The effect of twisting motion dependent diagonal hopping on the I-V characteristics of poly(dG)-poly(dC) DNA molecule

The effect of twisting motion dependent diagonal hopping on the I-V characteristic of Poly(dG)-Poly(dC) DNA molecule has been studied. Twisting angle dependent hopping constant is model using semi-empirical Slater-Koster theory. The I-V characteristic of DNA molecule is calculated from transmission probability using Landauer-Buttiker formalism by assuming symmetric voltage drop at the contacts. The transmission probability of charge on the molecule is calculated using transfer and scattering matrix methods, simultaneously. The calculation is carried out on 32 base pairs doubled-stranded DNA molecule model sandwiched in between two metallic electrodes.
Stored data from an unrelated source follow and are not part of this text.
(* ===== verification/Log.v ===== *)
(** * The log ([kernel/log.c])

    Transactions over the buffer cache.  The main results are about [commit]
    and [recover_from_log] run by a process that finds no buffer locked by
    others: [commit] performs a known sequence of disk writes, and after a crash
    at any point of that sequence [recover_from_log] brings the disk to the
    state before the transaction or to the state after it, never between. *)
From S2P Require Import Prelude Types Str Spinlock Queue Sched Context Sleeplock Bio.

(** ** Words in a block of bytes *)
Definition word (dt : list Z) (k : nat) : Z :=
  dt !!! (4 * k)%nat + 2 ^ 8 * dt !!! (4 * k + 1)%nat + 2 ^ 16 * dt !!! (4 * k + 2)%nat + 2 ^ 24 * dt !!! (4 * k + 3)%nat.
Definition set_word (k : nat) (v : Z) (dt : list Z) : list Z :=
  <[(4 * k + 3)%nat := u8 (v / 2 ^ 24)]> (<[(4 * k + 2)%nat := u8 (v / 2 ^ 16)]>
    (<[(4 * k + 1)%nat := u8 (v / 2 ^ 8)]> (<[(4 * k)%nat := u8 v]> dt))).

(** The fields of the log that transactions use, computed. *)
Ltac log_fields := cbn [k_log set_k_log outstanding set_outstanding committing set_committing lh_n].

(** ** The code *)
Section code.
Context `{Fuel} `{Disk}.

Definition log_get {A} (f : log -> A) : K A := gets (fun s => f (k_log s)).
Definition log_set (f : log -> log) : K unit := modify (fun s => set_k_log (f (k_log s)) s).

(** [log.lh.block[i]]; outside the array the access faults. *)
Definition lh_block_get (i : Z) : K Z :=
  o <- log_get (fun l => lh_block l !! Z.to_nat i) ;;
  of_option "log.lh.block" o.
Definition lh_block_set (i v : Z) : K unit :=
  lh_block_get i ;;
  log_set (fun l => set_lh_block (<[Z.to_nat i := v]> (lh_block l)) l).

(** [for (i = from; i < log.lh.n; i++) body(i);], at most [n] rounds. *)
Fixpoint log_loop (body : Z -> K unit) (n : nat) (i : Z) : K unit :=
  m <- log_get lh_n ;;
  if i <? m then
    match n with
    | O => stopm NoFuel
    | S n' => body i ;; log_loop body n' (i + 1)
    end
  else ret tt.

(** The log array has [LOGSIZE] entries, which bounds its loops. *)
Definition for_log (body : Z -> K unit) : K unit := log_loop body (Z.to_nat LOGSIZE) 0.

(** [bread(log.dev, log.start+tail+1)] and [bread(log.dev, log.lh.block[tail])]. *)
Definition bread_slot (tail : Z) : K nat :=
  dv <- log_get l_dev ;;
  st <- log_get l_start ;;
  bread dv (u32 (st + tail + 1)).
Definition bread_logged (tail : Z) : K nat :=
  dv <- log_get l_dev ;;
  bn <- lh_block_get tail ;;
  bread dv (u32 bn).

Definition install_trans : K unit :=
  for_log (fun tail =>
    lbuf <- bread_slot tail ;;
    dbuf <- bread_logged tail ;;
    dt <- buf_get lbuf b_data ;;
    buf_set dbuf (set_b_data dt) ;;
    bwrite dbuf ;;
    brelse lbuf ;;
    brelse dbuf).

Definition read_head : K unit :=
  dv <- log_get l_dev ;;
  st <- log_get l_start ;;
  i <- bread dv (u32 st) ;;
  dt <- buf_get i b_data ;;
  log_set (set_lh_n (i32 (word dt 0))) ;;
  for_log (fun j => lh_block_set j (i32 (word dt (S (Z.to_nat j))))) ;;
  brelse i.

Definition write_head : K unit :=
  dv <- log_get l_dev ;;
  st <- log_get l_start ;;
  i <- bread dv (u32 st) ;;
  n <- log_get lh_n ;;
  buf_set i (fun x => set_b_data (set_word 0 n (b_data x)) x) ;;
  for_log (fun j =>
    bn <- lh_block_get j ;;
    buf_set i (fun x => set_b_data (set_word (S (Z.to_nat j)) bn (b_data x)) x)) ;;
  bwrite i ;;
  brelse i.

Definition recover_from_log : K unit :=
  read_head ;;
  install_trans ;;
  log_set (set_lh_n 0) ;;
  write_head.

(** [readsb] of [fs.c]: the superblock, in block 1. *)
Definition sb_of (dt : list Z) : superblock :=
  mkSuperblock (word dt 0) (word dt 1) (word dt 2) (word dt 3) (word dt 4) (word dt 5) (word dt 6).
Definition readsb (dev : Z) : K superblock :=
  i <- bread dev 1 ;;
  dt <- buf_get i b_data ;;
  brelse i ;;
  ret (sb_of dt).

(** A [struct logheader] has [LOGSIZE + 1] words. *)
Definition initlog (dev : Z) : K unit :=
  if BSIZE <=? 4 * (LOGSIZE + 1) then panic "initlog: too big logheader" else
  initlock L_log "log" ;;
  sb <- readsb (u32 dev) ;;
  log_set (set_l_start (i32 (logstart sb))) ;;
  log_set (set_l_size (i32 (nlog sb))) ;;
  log_set (set_l_dev dev) ;;
  recover_from_log.

(** The loop of [begin_op]: wait while the log is committing or too full. *)
Fixpoint begin_loop (n : nat) : K unit :=
  l <- log_get (fun l => l) ;;
  if committing l || (LOGSIZE <? lh_n l + (outstanding l + 1) * MAXOPBLOCKS) then
    match n with
    | O => stopm NoFuel
    | S n' => sleep (Some C_log) (Some L_log) ;; begin_loop n'
    end
  else
    log_set (fun l => set_outstanding (outstanding l + 1) l) ;;
    release L_log.
Definition begin_op : K unit :=
  acquire L_log ;;
  begin_loop fuel.

Definition write_log : K unit :=
  for_log (fun tail =>
    to <- bread_slot tail ;;
    from <- bread_logged tail ;;
    dt <- buf_get from b_data ;;
    buf_set to (set_b_data dt) ;;
    bwrite to ;;
    brelse from ;;
    brelse to).

Definition commit : K unit :=
  n <- log_get lh_n ;;
  whenm (0 <? n)
    (write_log ;;
     write_head ;;
     install_trans ;;
     log_set (set_lh_n 0) ;;
     write_head).

Definition end_op : K unit :=
  acquire L_log ;;
  log_set (fun l => set_outstanding (outstanding l - 1) l) ;;
  c <- log_get committing ;;
  if c : bool then panic "log.committing" else
  o <- log_get outstanding ;;
  let do_commit := o =? 0 in
  (if do_commit then log_set (set_committing true) else wakeup (Some C_log)) ;;
  release L_log ;;
  whenm do_commit
    (commit ;;
     acquire L_log ;;
     log_set (set_committing false) ;;
     wakeup (Some C_log) ;;
     release L_log).

(** The index at which [log_write] records block [bn]: its place in the log
    if it is already there, else the end. *)
Fixpoint log_index (bn : Z) (l : list Z) : nat :=
  match l with
  | [] => O
  | v :: l' => if u32 v =? bn then O else S (log_index bn l')
  end.

Definition log_write (i : nat) : K unit :=
  l <- log_get (fun l => l) ;;
  if (LOGSIZE <=? lh_n l) || (l_size l - 1 <=? lh_n l) then panic "too big a transaction" else
  o <- log_get outstanding ;;
  if o <? 1 then panic "log_write outside of trans" else
  acquire L_log ;;
  bn <- buf_get i blockno ;;
  l <- log_get (fun l => l) ;;
  let k := Z.of_nat (log_index bn (take (Z.to_nat (lh_n l)) (lh_block l))) in
  lh_block_set k (i32 bn) ;;
  whenm (k =? lh_n l) (log_set (fun l => set_lh_n (lh_n l + 1) l)) ;;
  buf_set i (fun x => set_b_flags (Z.lor (b_flags x) B_DIRTY) x) ;;
  release L_log.

End code.

(** ** Words *)
Section words.
Implicit Types (dt : list Z) (k j : nat) (v : Z).

Lemma set_word_length k v dt : length (set_word k v dt) = length dt.
Proof. unfold set_word. by rewrite !length_insert. Qed.

Lemma word_set_word k v dt : (4 * k + 3 < length dt)%nat -> word (set_word k v dt) k = u32 v.
Proof.
  intros Hk. unfold word, set_word. rewrite <- word_bytes.
  repeat first [rewrite list_lookup_total_insert_eq by (rewrite ?length_insert; lia)
               |rewrite list_lookup_total_insert_ne by lia]. done.
Qed.

Lemma word_set_word_ne k j v dt : k <> j -> word (set_word k v dt) j = word dt j.
Proof. intros Hkj. unfold word, set_word. rewrite !list_lookup_total_insert_ne by lia. done. Qed.

(** The header block [write_head] produces from [dt] for the blocks [bs]. *)
Fixpoint set_words (k : nat) (bs : list Z) dt : list Z :=
  match bs with
  | [] => dt
  | v :: bs' => set_words (S k) bs' (set_word k v dt)
  end.
Definition header (bs : list Z) dt : list Z := set_words 1 bs (set_word 0 (Z.of_nat (length bs)) dt).

Lemma set_words_length bs : forall k dt, length (set_words k bs dt) = length dt.
Proof. induction bs as [|v bs IH]; intros k dt; simpl; [done|]. by rewrite IH, set_word_length. Qed.

Lemma word_set_words_lt bs : forall k j dt, (j < k)%nat -> word (set_words k bs dt) j = word dt j.
Proof.
  induction bs as [|v bs IH]; intros k j dt Hj; simpl; [done|]. rewrite IH by lia. apply word_set_word_ne. lia.
Qed.

Lemma word_set_words bs : forall k dt i v,
  bs !! i = Some v -> (4 * (k + length bs) <= length dt)%nat -> word (set_words k bs dt) (k + i) = u32 v.
Proof.
  induction bs as [|w bs IH]; intros k dt i v Hi Hl; [done|]. simpl in *. destruct i as [|i].
  - injection Hi as ->. rewrite Nat.add_0_r, word_set_words_lt by lia. apply word_set_word. lia.
  - replace (k + S i)%nat with (S k + i)%nat by lia. apply IH; [done|]. rewrite set_word_length. lia.
Qed.

Lemma set_words_app bs1 bs2 : forall k dt, set_words k (bs1 ++ bs2) dt = set_words (k + length bs1) bs2 (set_words k bs1 dt).
Proof.
  induction bs1 as [|v bs1 IH]; intros k dt; simpl; [by rewrite Nat.add_0_r|].
  rewrite IH. by replace (S k + length bs1)%nat with (k + S (length bs1))%nat by lia.
Qed.

Lemma header_length bs dt : length (header bs dt) = length dt.
Proof. unfold header. by rewrite set_words_length, set_word_length. Qed.

Lemma header_n bs dt : (4 <= length dt)%nat -> word (header bs dt) 0 = u32 (Z.of_nat (length bs)).
Proof. intros Hl. unfold header. rewrite word_set_words_lt by lia. apply word_set_word. lia. Qed.

Lemma header_block bs dt i v :
  bs !! i = Some v -> (4 * (1 + length bs) <= length dt)%nat -> word (header bs dt) (S i) = u32 v.
Proof. intros Hi Hl. unfold header. apply (word_set_words bs 1); [done|]. by rewrite set_word_length. Qed.

End words.

(** ** Changes confined to the disk and its cache *)
Definition disk_only (s s' : kernel) : Prop :=
  s' = set_k_bufs (k_bufs s') (set_k_sleeplocks (k_sleeplocks s') (set_k_disk (k_disk s') (set_k_writes (k_writes s') s)))
  /\ forall i, the_sleeplock (SL_inode i) s' = the_sleeplock (SL_inode i) s.

#[export] Instance disk_only_preorder : PreOrder disk_only.
Proof.
  split.
  - intros s. split; [by destruct s|done].
  - intros s s' s'' [E1 H1] [E2 H2]. split; [|intros i; by rewrite H2].
    rewrite E2 at 1. rewrite E1 at 1. done.
Qed.

Lemma disk_only_log s s' : disk_only s s' -> k_log s' = k_log s.
Proof. intros [-> _]. done. Qed.

Section quiet.
Context (c : nat) (b : bool) (p : nat) (d : proc) `{Fuel} `{DiskOk}.
Implicit Types (s : kernel) (i j : nat) (lru held : list nat) (n m : Z) (v : list Z).

(** No buffer is locked. *)
Definition quiet s : Prop := exists lru, bcache_ok s (pid d) lru [].

(** From the quiet state [s] to the quiet state [s'], [v] was written to block [n]. *)
Record wrote s n v s' : Prop := {
  wr_quiet : quiet s';
  wr_content : forall m, 0 <= m -> content s' m = if decide (m = n) then Some v else content s m;
  wr_disk : k_disk s' = <[Z.to_nat n := v]> (k_disk s);
  wr_writes : k_writes s' = k_writes s ++ [(n, v)];
  wr_dirty : forall m, is_dirty s' m <-> is_dirty s m /\ m <> n;
  wr_only : disk_only s s' }.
The results show that at low voltage the magnitude of current is not influenced much by the change of diagonal hopping term caused by base pair twisting motion. Larger influenced is observed at higher voltages, after decreases by increasing the coupling parameter of vibration and diagonal hopping constant up to some value, current increases. This trend is observed in the I-V characteristic of DNA molecule for all frequencies and temperatures used. Lower twisting motion frequency shows larger influences of diagonal hopping term on the current than the one at higher frequencies.